EXERCISE DETAILS: Please repeat, from the entries that follow, the lines from the one containing "apply (dispatch_request _" through the one containing "assert (reader_at s0" exactly, adding nothing.

RECORDED INFORMATION:
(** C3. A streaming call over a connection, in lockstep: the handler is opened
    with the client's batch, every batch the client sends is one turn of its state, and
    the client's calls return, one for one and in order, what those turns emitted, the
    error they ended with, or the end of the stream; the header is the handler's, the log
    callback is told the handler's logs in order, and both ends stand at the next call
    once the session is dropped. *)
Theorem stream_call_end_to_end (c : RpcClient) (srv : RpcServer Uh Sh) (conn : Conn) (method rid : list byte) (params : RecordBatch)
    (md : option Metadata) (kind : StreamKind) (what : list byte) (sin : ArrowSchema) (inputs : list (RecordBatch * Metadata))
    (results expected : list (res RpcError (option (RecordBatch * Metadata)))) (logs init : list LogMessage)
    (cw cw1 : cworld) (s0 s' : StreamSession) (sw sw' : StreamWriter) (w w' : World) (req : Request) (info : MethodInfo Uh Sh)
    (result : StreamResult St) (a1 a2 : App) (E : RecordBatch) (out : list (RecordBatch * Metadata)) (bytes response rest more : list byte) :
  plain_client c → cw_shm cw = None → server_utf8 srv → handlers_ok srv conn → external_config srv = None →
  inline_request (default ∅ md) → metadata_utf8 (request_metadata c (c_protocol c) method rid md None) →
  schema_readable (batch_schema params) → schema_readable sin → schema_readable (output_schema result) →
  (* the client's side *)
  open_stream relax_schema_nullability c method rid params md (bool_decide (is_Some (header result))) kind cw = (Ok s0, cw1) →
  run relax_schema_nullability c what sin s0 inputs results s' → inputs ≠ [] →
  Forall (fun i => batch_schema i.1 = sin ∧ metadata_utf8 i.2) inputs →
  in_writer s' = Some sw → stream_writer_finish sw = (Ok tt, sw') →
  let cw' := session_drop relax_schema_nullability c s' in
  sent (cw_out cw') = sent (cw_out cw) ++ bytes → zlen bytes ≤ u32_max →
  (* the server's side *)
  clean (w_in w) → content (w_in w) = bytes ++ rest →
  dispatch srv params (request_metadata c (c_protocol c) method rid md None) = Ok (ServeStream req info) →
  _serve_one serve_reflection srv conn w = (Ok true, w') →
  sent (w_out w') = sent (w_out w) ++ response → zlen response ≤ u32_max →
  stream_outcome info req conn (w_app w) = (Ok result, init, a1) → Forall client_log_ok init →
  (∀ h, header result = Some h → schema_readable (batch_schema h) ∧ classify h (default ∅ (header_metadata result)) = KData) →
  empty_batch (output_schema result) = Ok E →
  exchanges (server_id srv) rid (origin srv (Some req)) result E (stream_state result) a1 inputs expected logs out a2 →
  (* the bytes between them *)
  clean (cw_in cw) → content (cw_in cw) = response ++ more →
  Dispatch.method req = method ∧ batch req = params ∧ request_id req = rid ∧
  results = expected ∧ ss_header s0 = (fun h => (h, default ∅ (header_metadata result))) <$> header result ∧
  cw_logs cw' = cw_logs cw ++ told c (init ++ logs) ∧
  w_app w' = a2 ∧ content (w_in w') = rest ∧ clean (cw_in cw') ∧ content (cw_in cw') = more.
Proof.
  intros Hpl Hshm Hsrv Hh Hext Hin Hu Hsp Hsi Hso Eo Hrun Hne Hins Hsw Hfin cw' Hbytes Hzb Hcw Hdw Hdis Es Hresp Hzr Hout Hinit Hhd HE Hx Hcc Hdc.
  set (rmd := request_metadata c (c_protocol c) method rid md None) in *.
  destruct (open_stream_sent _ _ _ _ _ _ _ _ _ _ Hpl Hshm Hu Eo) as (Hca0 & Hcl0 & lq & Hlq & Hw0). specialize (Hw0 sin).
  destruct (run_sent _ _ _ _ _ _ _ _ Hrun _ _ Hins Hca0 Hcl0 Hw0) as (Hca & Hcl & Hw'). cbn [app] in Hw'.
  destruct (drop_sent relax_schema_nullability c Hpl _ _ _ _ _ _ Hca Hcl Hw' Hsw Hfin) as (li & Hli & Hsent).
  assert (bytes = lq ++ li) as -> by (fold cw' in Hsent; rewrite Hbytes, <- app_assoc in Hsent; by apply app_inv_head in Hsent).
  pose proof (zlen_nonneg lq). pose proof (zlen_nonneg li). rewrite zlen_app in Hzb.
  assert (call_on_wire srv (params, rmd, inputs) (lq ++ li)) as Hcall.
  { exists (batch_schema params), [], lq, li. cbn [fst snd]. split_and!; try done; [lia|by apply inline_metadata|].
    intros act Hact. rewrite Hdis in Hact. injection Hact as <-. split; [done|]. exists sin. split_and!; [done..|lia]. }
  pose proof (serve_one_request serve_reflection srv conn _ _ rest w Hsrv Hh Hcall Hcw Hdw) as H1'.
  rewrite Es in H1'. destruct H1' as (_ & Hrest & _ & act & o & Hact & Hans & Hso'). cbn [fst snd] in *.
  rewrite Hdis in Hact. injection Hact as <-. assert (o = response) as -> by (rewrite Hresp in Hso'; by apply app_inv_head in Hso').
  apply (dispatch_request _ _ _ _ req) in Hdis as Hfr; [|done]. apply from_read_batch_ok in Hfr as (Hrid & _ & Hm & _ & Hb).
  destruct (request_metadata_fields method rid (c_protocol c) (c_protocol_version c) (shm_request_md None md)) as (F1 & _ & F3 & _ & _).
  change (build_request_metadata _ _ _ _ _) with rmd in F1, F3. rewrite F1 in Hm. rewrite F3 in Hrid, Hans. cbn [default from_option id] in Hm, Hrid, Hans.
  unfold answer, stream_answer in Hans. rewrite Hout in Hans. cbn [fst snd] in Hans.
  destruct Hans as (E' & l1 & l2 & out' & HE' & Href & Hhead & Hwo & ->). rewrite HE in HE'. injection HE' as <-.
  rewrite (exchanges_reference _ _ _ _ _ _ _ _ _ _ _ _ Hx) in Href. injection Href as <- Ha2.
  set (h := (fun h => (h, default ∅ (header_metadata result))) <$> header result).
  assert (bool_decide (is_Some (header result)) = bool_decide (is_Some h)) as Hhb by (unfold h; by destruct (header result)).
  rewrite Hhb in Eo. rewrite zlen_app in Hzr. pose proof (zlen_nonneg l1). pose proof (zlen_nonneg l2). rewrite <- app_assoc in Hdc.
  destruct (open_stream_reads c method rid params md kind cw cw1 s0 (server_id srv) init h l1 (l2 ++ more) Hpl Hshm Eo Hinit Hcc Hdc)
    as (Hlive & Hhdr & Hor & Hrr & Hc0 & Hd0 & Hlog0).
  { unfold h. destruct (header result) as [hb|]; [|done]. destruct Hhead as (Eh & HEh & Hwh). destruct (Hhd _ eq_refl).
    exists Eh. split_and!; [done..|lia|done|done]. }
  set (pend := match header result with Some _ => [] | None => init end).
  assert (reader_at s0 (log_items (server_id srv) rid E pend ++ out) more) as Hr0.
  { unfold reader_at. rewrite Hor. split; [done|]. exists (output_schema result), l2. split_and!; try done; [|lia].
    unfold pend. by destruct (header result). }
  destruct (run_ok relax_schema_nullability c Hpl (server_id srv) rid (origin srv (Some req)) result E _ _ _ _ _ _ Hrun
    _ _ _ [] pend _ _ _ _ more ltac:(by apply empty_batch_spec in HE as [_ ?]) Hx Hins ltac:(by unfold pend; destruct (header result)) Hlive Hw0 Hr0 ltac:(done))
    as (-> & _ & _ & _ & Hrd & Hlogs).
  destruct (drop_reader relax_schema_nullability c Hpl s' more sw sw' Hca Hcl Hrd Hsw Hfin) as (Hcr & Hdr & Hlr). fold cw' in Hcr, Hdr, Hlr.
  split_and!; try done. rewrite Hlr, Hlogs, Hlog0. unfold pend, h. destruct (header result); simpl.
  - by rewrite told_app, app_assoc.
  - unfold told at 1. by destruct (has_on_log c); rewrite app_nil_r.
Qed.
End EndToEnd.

--

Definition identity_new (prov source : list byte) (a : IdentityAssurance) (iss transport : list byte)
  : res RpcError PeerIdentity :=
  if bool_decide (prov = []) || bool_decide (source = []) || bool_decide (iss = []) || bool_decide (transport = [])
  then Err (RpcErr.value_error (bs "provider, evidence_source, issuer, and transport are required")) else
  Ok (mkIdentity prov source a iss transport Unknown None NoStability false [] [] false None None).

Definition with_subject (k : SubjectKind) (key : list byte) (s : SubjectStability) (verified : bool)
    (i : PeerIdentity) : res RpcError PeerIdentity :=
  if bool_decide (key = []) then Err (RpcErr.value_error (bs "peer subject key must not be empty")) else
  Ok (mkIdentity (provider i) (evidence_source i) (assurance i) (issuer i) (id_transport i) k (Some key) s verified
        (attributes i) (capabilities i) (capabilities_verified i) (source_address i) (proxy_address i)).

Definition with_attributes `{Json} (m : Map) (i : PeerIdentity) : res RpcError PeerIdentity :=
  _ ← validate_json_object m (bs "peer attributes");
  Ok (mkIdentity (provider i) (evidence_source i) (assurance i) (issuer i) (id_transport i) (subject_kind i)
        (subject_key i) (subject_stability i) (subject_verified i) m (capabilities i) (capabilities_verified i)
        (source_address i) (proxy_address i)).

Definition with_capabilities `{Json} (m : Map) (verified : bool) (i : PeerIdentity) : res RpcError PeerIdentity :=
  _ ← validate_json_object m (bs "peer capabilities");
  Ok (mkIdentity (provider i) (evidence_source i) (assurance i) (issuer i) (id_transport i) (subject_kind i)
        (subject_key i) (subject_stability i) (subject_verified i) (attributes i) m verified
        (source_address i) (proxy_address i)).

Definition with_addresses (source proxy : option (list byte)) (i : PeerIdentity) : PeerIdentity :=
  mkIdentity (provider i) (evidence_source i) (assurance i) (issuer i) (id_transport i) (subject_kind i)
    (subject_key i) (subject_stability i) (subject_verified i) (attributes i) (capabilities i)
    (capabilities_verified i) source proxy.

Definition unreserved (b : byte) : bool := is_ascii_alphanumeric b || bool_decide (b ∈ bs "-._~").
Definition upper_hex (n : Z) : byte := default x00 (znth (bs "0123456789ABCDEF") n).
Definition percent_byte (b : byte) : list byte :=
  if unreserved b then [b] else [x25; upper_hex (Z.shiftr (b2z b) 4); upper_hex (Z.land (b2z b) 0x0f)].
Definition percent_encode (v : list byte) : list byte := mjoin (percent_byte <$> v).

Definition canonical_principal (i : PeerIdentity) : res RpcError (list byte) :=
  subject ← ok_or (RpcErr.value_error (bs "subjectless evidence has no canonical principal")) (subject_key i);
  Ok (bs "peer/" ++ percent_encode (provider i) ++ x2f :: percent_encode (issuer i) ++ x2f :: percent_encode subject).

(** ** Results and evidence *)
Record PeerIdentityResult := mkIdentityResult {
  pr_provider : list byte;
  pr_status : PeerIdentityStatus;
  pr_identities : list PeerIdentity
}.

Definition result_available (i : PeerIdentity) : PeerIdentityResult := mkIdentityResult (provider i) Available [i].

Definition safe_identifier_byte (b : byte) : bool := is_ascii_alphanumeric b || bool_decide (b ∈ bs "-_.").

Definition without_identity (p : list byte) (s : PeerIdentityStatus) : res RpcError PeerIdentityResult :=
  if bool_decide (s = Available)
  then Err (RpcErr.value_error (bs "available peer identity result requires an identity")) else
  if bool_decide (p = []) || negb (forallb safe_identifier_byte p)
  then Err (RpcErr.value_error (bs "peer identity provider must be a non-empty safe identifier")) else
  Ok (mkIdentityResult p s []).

RESPONSE TO THE TASK:
  apply (dispatch_request _ _ _ _ req) in Hdis as Hfr; [|done]. apply from_read_batch_ok in Hfr as (Hrid & _ & Hm & _ & Hb).
  destruct (request_metadata_fields method rid (c_protocol c) (c_protocol_version c) (shm_request_md None md)) as (F1 & _ & F3 & _ & _).
  change (build_request_metadata _ _ _ _ _) with rmd in F1, F3. rewrite F1 in Hm. rewrite F3 in Hrid, Hans. cbn [default from_option id] in Hm, Hrid, Hans.
  unfold answer, stream_answer in Hans. rewrite Hout in Hans. cbn [fst snd] in Hans.
  destruct Hans as (E' & l1 & l2 & out' & HE' & Href & Hhead & Hwo & ->). rewrite HE in HE'. injection HE' as <-.
  rewrite (exchanges_reference _ _ _ _ _ _ _ _ _ _ _ _ Hx) in Href. injection Href as <- Ha2.
  set (h := (fun h => (h, default ∅ (header_metadata result))) <$> header result).
  assert (bool_decide (is_Some (header result)) = bool_decide (is_Some h)) as Hhb by (unfold h; by destruct (header result)).
  rewrite Hhb in Eo. rewrite zlen_app in Hzr. pose proof (zlen_nonneg l1). pose proof (zlen_nonneg l2). rewrite <- app_assoc in Hdc.
  destruct (open_stream_reads c method rid params md kind cw cw1 s0 (server_id srv) init h l1 (l2 ++ more) Hpl Hshm Eo Hinit Hcc Hdc)
    as (Hlive & Hhdr & Hor & Hrr & Hc0 & Hd0 & Hlog0).
  { unfold h. destruct (header result) as [hb|]; [|done]. destruct Hhead as (Eh & HEh & Hwh). destruct (Hhd _ eq_refl).
    exists Eh. split_and!; [done..|lia|done|done]. }
  set (pend := match header result with Some _ => [] | None => init end).
  assert (reader_at s0 (log_items (server_id srv) rid E pend ++ out) more) as Hr0.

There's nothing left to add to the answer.